I created a quarter-sized bald patch before I quelled my compulsion. Anxiety forced me to stop. Creative hair-styling disguised the area during the months it took my hair to grow back. In the beginning, grass-like tufts sprouted on my crown, sticking up like Alfalfa’s cowlick in The Little Rascals, but over time, the strands lengthened and disappeared into the rest of my tresses.

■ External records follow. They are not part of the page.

(** The loop of [createLeftOf] once the block has its piece: every
    character is appended to it and announced. *)
Lemma write_chars_append (deleteSelection : Doc -> Doc) (this : nat)
  (pre post : list Item) (s : string) :
  (forall x, deleteSelection x = x) ->
  ~ In this (ids pre) ->
  no_dollar s = true ->
  forall (d : Doc) (tb : TextBlock) (n : nat) (t : string),
    items d = pre ++ ITextBlock tb :: post ->
    tb_id tb = this ->
    kids tb = [mkTextPiece n t] ->
    c_L (d_cursor d) = Some n ->
    write_chars deleteSelection this s d =
    Ok (tt, mkDoc (root d)
              (pre ++ ITextBlock
                        (mkTextBlock (tb_id tb) (ctrlSeq tb)
                           (anticursorPosition tb) [mkTextPiece n (t +++ s)])
                   :: post)
              (d_cursor d) (d_aria d ++ alerts_of s) (d_nextId d)).
Proof.
  intros Hsel Hpre. induction s as [|c r IH]; intros Hs d tb n t Hit Hthis Hk HcL.
  - cbn [write_chars alerts_of]. unfold ret.
    rewrite StrFacts.append_nil_r, app_nil_r, <- Hk, TextBlock_eta, <- Hit.
    now destruct d.
  - cbn [no_dollar str_forall] in Hs. apply andb_true_iff in Hs.
    destruct Hs as [Hc Hr].
    assert (Hch : String c "" <> "$").
    { intros [= E]. subst c. discriminate. }
    cbn [write_chars]. unfold bind at 1.
    rewrite (write_char_parts deleteSelection this (String c "") d Hch), Hsel.
    unfold TextBlock_writeLatex. unfold bind at 1.
    rewrite (insert_text_append d this pre tb post (String c "") Hit Hthis Hpre
               [] (mkTextPiece n t) [] Hk (fun H => H) HcL).
    unfold d_aria_alert, modify. cbn [root items d_cursor d_aria d_nextId app].
    match goal with |- context [write_chars _ _ _ ?dd] =>
      rewrite (IH Hr dd
                 (mkTextBlock (tb_id tb) (ctrlSeq tb) (anticursorPosition tb)
                    [mkTextPiece n (t +++ String c "")])
                 n (t +++ String c "") eq_refl Hthis eq_refl HcL)
    end.
    cbn [root items d_cursor d_aria d_nextId tb_id ctrlSeq anticursorPosition
         pc_id textStr alerts_of].
    rewrite <- app_assoc, StrFacts.append_assoc. reflexivity.
Qed.

(** X10.  [createLeftOf(cursor)] of a new block without children, the cursor
    standing in a gap of the enclosing block with nothing selected, and
    [replacedText] being [s] without [$]: the block is inserted at the gap
    with [s] as its text, in one piece (none when [s] is empty); the cursor
    is inside the block at its right end; every character of [s] was
    announced once, in order. *)
Theorem createLeftOf_replays (deleteSelection : Doc -> Doc) (d : Doc)
  (tb : TextBlock) (s : string) (pre post : list Item) :
  (forall x, deleteSelection x = x) ->
  items d = pre ++ post ->
  NoDup (ids (pre ++ post)) ->
  ~ In (tb_id tb) (ids (pre ++ post)) ->
  parent (d_cursor d) = root d ->
  c_L (d_cursor d) = last_id pre ->
  c_R (d_cursor d) = head_id post ->
  kids tb = [] ->
  no_dollar s = true ->
  exists (d' : Doc) (tb' : TextBlock),
    TextBlock_createLeftOf deleteSelection tb (Some s) d = Ok (tt, d') /\
    items d' = pre ++ ITextBlock tb' :: post /\
    tb_id tb' = tb_id tb /\ ctrlSeq tb' = ctrlSeq tb /\
    textContents tb' = s /\
    length (kids tb') <= 1 /\
    Forall (fun p => textStr p <> "") (kids tb') /\
    d_cursor d' = mkCursor (tb_id tb) (last_id (kids tb')) None
                    (anticursor (d_cursor d)) /\
    d_aria d' = d_aria d ++ alerts_of s.
Proof.
  intros Hsel Hit Hnd Hfresh Hpar HcL HcR Hk Hs.
  assert (Hpre : ~ In (tb_id tb) (ids pre)).
  { intros Hin. apply Hfresh. rewrite ids_app. apply in_or_app. now left. }
  unfold TextBlock_createLeftOf. unfold bind at 1.
  rewrite (d_createDir_gap d (ITextBlock tb) L pre post Hit Hnd Hpar HcL HcR).
  unfold bind at 1. unfold d_insAtDirEnd. unfold bind at 1.
  unfold getTextBlock at 1.
  match goal with |- context [find_node _ (items ?dd)] =>
    rewrite (find_item_here dd (tb_id tb) pre tb post eq_refl eq_refl Hpre)
  end.
  unfold modify at 1.
  cbn [set_d_cursor root items d_cursor d_aria d_nextId cursor_set opp getEnd
       parent c_L c_R anticursor].
  rewrite Hk. cbn [last_id].
  destruct s as [|c r].
  - cbn [write_chars]. unfold ret. eexists. exists tb.
    split; [reflexivity|]. cbn [items d_cursor d_aria].
    split; [reflexivity|]. split; [reflexivity|]. split; [reflexivity|].
    split; [unfold textContents; now rewrite Hk|].
    rewrite Hk. split; [simpl; lia|]. split; [constructor|].
    split; [reflexivity|]. cbn [alerts_of]. now rewrite app_nil_r.
  - cbn [no_dollar str_forall] in Hs. apply andb_true_iff in Hs.
    destruct Hs as [Hc Hr].
    assert (Hch : String c "" <> "$").
    { intros [= E]. subst c. discriminate. }
    cbn [write_chars]. unfold bind at 1.
    match goal with |- context [TextBlock_write _ _ _ ?dd] =>
      rewrite (write_char_parts deleteSelection (tb_id tb) (String c "") dd Hch),
        Hsel;
      unfold TextBlock_writeLatex; unfold bind at 1;
      rewrite (insert_text_new dd (tb_id tb) pre tb post (String c "") eq_refl
                 eq_refl Hpre [] Hk (NoDup_nil _) eq_refl eq_refl)
    end.
    unfold d_aria_alert, modify.
    cbn [root items d_cursor d_aria d_nextId cursor_set].
    match goal with |- context [write_chars _ _ _ ?dd] =>
      rewrite (write_chars_append deleteSelection (tb_id tb) pre post r Hsel Hpre
                 Hr dd _ (d_nextId d) (String c "") eq_refl eq_refl eq_refl
                 eq_refl)
    end.
    cbn [root items d_cursor d_aria d_nextId tb_id ctrlSeq anticursorPosition].
    eexists. eexists. split; [reflexivity|]. cbn [items d_cursor d_aria].
    split; [reflexivity|]. split; [reflexivity|]. split; [reflexivity|].
    cbn [kids tb_id ctrlSeq].
    split; [unfold textContents; cbn [kids]; now rewrite text_of_one|].
    split; [simpl; lia|].
    split; [repeat constructor; discriminate|].
    split; [reflexivity|].
    cbn [alerts_of]. now rewrite <- app_assoc.
Qed.

Lemma createLeftOf_replays_witness :
  exists d' tb',
    TextBlock_createLeftOf (fun d => d) (mkTextBlock 5 "\textbf" None [])
      (Some "hi")
      (mkDoc 0 [IVanillaSymbol (mkSymbol 1 "a")]
         (mkCursor 0 (Some 1) None None) [] 20) = Ok (tt, d') /\
    items d' = [IVanillaSymbol (mkSymbol 1 "a"); ITextBlock tb'] /\
    textContents tb' = "hi" /\
    d_aria d' = [Alert "h"; Alert "i"].
Proof.
  destruct (createLeftOf_replays (fun d => d)
              (mkDoc 0 [IVanillaSymbol (mkSymbol 1 "a")]
                 (mkCursor 0 (Some 1) None None) [] 20)
              (mkTextBlock 5 "\textbf" None []) "hi"
              [IVanillaSymbol (mkSymbol 1 "a")] [])
    as (d' & tb' & Run & It & _ & _ & Txt & _ & _ & _ & Ar).
  - reflexivity.
  - reflexivity.
  - repeat constructor; simpl; intuition discriminate.
  - simpl; intuition discriminate.
  - reflexivity.
  - reflexivity.
  - reflexivity.
  - reflexivity.
  - reflexivity.
  - exists d', tb'. repeat split; assumption.
Defined.

Section DollarAtEnd.
Variable deleteSelection : Doc -> Doc.
Variables (d : Doc) (this : nat) (pre : list Item) (tb : TextBlock)
  (post : list Item) (leftPc : TextPiece) (rest : list TextPiece).
Hypothesis Hitems : items (deleteSelection d) = pre ++ ITextBlock tb :: post.
Hypothesis Hthis : tb_id tb = this.
Hypothesis Hnd : NoDup (ids (pre ++ ITextBlock tb :: post)).
Hypothesis Hk : kids tb = leftPc :: rest.


End DollarAtEnd.





(* ================================================================== *)
(** * Further properties: leaving a block *)
(* ================================================================== *)

(** X13.  [blur(cursor)]: a block without text (no piece, or empty pieces
    only) is removed from its parent, and a cursor pointer to it goes to
    its neighbour on that side, the left pointer being looked at first; a
    block with text stays, its pieces replaced by one new piece with the
    whole text, the cursor untouched.  Nothing is announced. *)
Theorem blur_removes_or_fuses (d : Doc) (this : nat)
  (pre : list Item) (tb : TextBlock) (post : list Item) :
  items d = pre ++ ITextBlock tb :: post ->
  tb_id tb = this ->
  ~ In this (ids pre) ->
  (textContents tb = "" ->
   TextBlock_blur this d =
   Ok (tt, mkDoc (root d) (pre ++ post)
             (if ref_eqb (c_L (d_cursor d)) (Some this)
              then cursor_set L (last_id pre) (d_cursor d)
              else if ref_eqb (c_R (d_cursor d)) (Some this)
                   then cursor_set R (head_id post) (d_cursor d)
                   else d_cursor d)
             (d_aria d) (d_nextId d))) /\
  (textContents tb <> "" ->
   TextBlock_blur this d =
   Ok (tt, mkDoc (root d)
             (pre ++ ITextBlock
                       (mkTextBlock this (ctrlSeq tb) (anticursorPosition tb)
                          [mkTextPiece (d_nextId d) (textContents tb)])
                  :: post)
             (d_cursor d) (d_aria d) (S (d_nextId d)))).
Proof.
  intros Hit Hthis Hpre. split; intros Ht.
  - exact (blur_empty d this pre tb post Hit Hthis Hpre Ht).
  - unfold TextBlock_blur. unfold bind at 1.
    rewrite (getTextBlock_mid d this pre tb post Hit Hthis Hpre).
    replace (String.eqb (textContents tb) "") with false
      by (symmetry; now apply String.eqb_neq).
    assert (Fu : TextBlockFuseChildren (mirror (kids tb))
                   (mkRegion tb (d_cursor d) (d_aria d) (d_nextId d)) =
                 Ok (Some (d_nextId d),
                     fused (mkRegion tb (d_cursor d) (d_aria d) (d_nextId d))
                       (textContents tb))).
    { apply fuse_text. rewrite normalize_mirror. unfold textContents in *.
      destruct (text_of (kids tb)); [congruence | reflexivity]. }
    unfold bind.
    rewrite (zoom_mid d this pre tb post Hit Hthis Hpre _ _ _ Fu).
    unfold ret. cbn [fused blk cursor aria nextId]. now rewrite Hthis.
Qed.

Lemma blur_removes_or_fuses_witness :
  TextBlock_blur 5
    (mkDoc 0 [ITextBlock (mkTextBlock 5 "\text" None
                            [mkTextPiece 6 "ca"; mkTextPiece 7 "t"])]
       (mkCursor 0 (Some 5) None None) [] 20) =
  Ok (tt, mkDoc 0 [ITextBlock (mkTextBlock 5 "\text" None [mkTextPiece 20 "cat"])]
            (mkCursor 0 (Some 5) None None) [] 21).
Proof.
  apply (proj2 (blur_removes_or_fuses
           (mkDoc 0 [ITextBlock (mkTextBlock 5 "\text" None
                                   [mkTextPiece 6 "ca"; mkTextPiece 7 "t"])]
              (mkCursor 0 (Some 5) None None) [] 20)
           5 [] (mkTextBlock 5 "\text" None
                   [mkTextPiece 6 "ca"; mkTextPiece 7 "t"]) []
           eq_refl eq_refl (fun H => H))).
  discriminate.
Defined.

(** X14.  [deleteOutOf(dir, cursor)], for either direction: on a block that
    has a piece nothing changes, the block is not unwrapped and the cursor
    stays where it is; on a block without pieces the cursor goes out to the
    right of the block, the block still in the tree, and the [blur] that
    follows removes it, the cursor then standing in the gap the block
    leaves. *)
Theorem deleteOutOf_keeps_text (d : Doc) (this : nat)
  (pre : list Item) (tb : TextBlock) (post : list Item) :
  items d = pre ++ ITextBlock tb :: post ->
  tb_id tb = this ->
  NoDup (ids (pre ++ ITextBlock tb :: post)) ->
  (kids tb <> [] -> TextBlock_deleteOutOf this d = Ok (tt, d)) /\
  (kids tb = [] ->
   TextBlock_deleteOutOf this d =
   Ok (tt, set_d_cursor (mkCursor (root d) (Some this) (head_id post)
                           (anticursor (d_cursor d))) d) /\
   bind (TextBlock_deleteOutOf this) (fun _ => TextBlock_blur this) d =
   Ok (tt, mkDoc (root d) (pre ++ post)
             (mkCursor (root d) (last_id pre) (head_id post)
                (anticursor (d_cursor d)))
             (d_aria d) (d_nextId d))).
Proof.
  intros Hit Hthis Hnd.
  pose proof (NoDup_mid_left pre (ITextBlock tb) post Hnd) as Hpre.
  cbn [ident Item_Ident] in Hpre. rewrite Hthis in Hpre.
  assert (Run : kids tb = [] ->
            TextBlock_deleteOutOf this d =
            Ok (tt, set_d_cursor (mkCursor (root d) (Some this) (head_id post)
                                    (anticursor (d_cursor d))) d)).
  { intros Hk. unfold TextBlock_deleteOutOf. unfold bind at 1.
    rewrite (getTextBlock_mid d this pre tb post Hit Hthis Hpre), Hk.
    now rewrite (d_insDirOf_mid d this pre tb post Hit Hthis Hnd R). }
  split.
  - intros Hk. unfold TextBlock_deleteOutOf. unfold bind at 1.
    rewrite (getTextBlock_mid d this pre tb post Hit Hthis Hpre).
    destruct (kids tb); [congruence | reflexivity].
  - intros Hk. split; [now apply Run|].
    unfold bind. rewrite (Run Hk).
    match goal with |- TextBlock_blur _ ?dd = _ =>
      rewrite (blur_empty dd this pre tb post Hit Hthis Hpre
                 (textContents_empty tb Hk))
    end.
    cbn [set_d_cursor root items d_cursor d_aria d_nextId c_L c_R ref_eqb
         cursor_set].
    now rewrite Nat.eqb_refl.
Qed.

In the fall of 1982, I wanted wispy fringe bangs, the latest fashion style. My hormone-addled, adolescent brain decided that I was competent enough to tackle the job myself. Behind my closed bedroom door, I stood before the dark walnut mirrored dresser that I had inherited from Grandma Sandwen and studied my reflection. I combed out a thin portion of hair along my front hairline, then grasped the scissors and cut an inch wide chunk between my eyes. It looked good, but it wasn’t short enough. The blades crunched as I trimmed the section shorter. Still not satisfied, more hair drifted down onto the dresser’s surface. The pile of clippings increased. I put the scissors down and gaped in horror at the jagged remnants of my widow’s peak in the mirror. There would be no way to cover or disguise this colossal error in judgement. I survived months of embarrassment, and by my ninth grade promotion in June, the coveted bangs were mine at last. Yet, my mistake lives on, immortalized in my junior high yearbook in a pathetic attempt to camouflage the shorter stumps with a longer lock.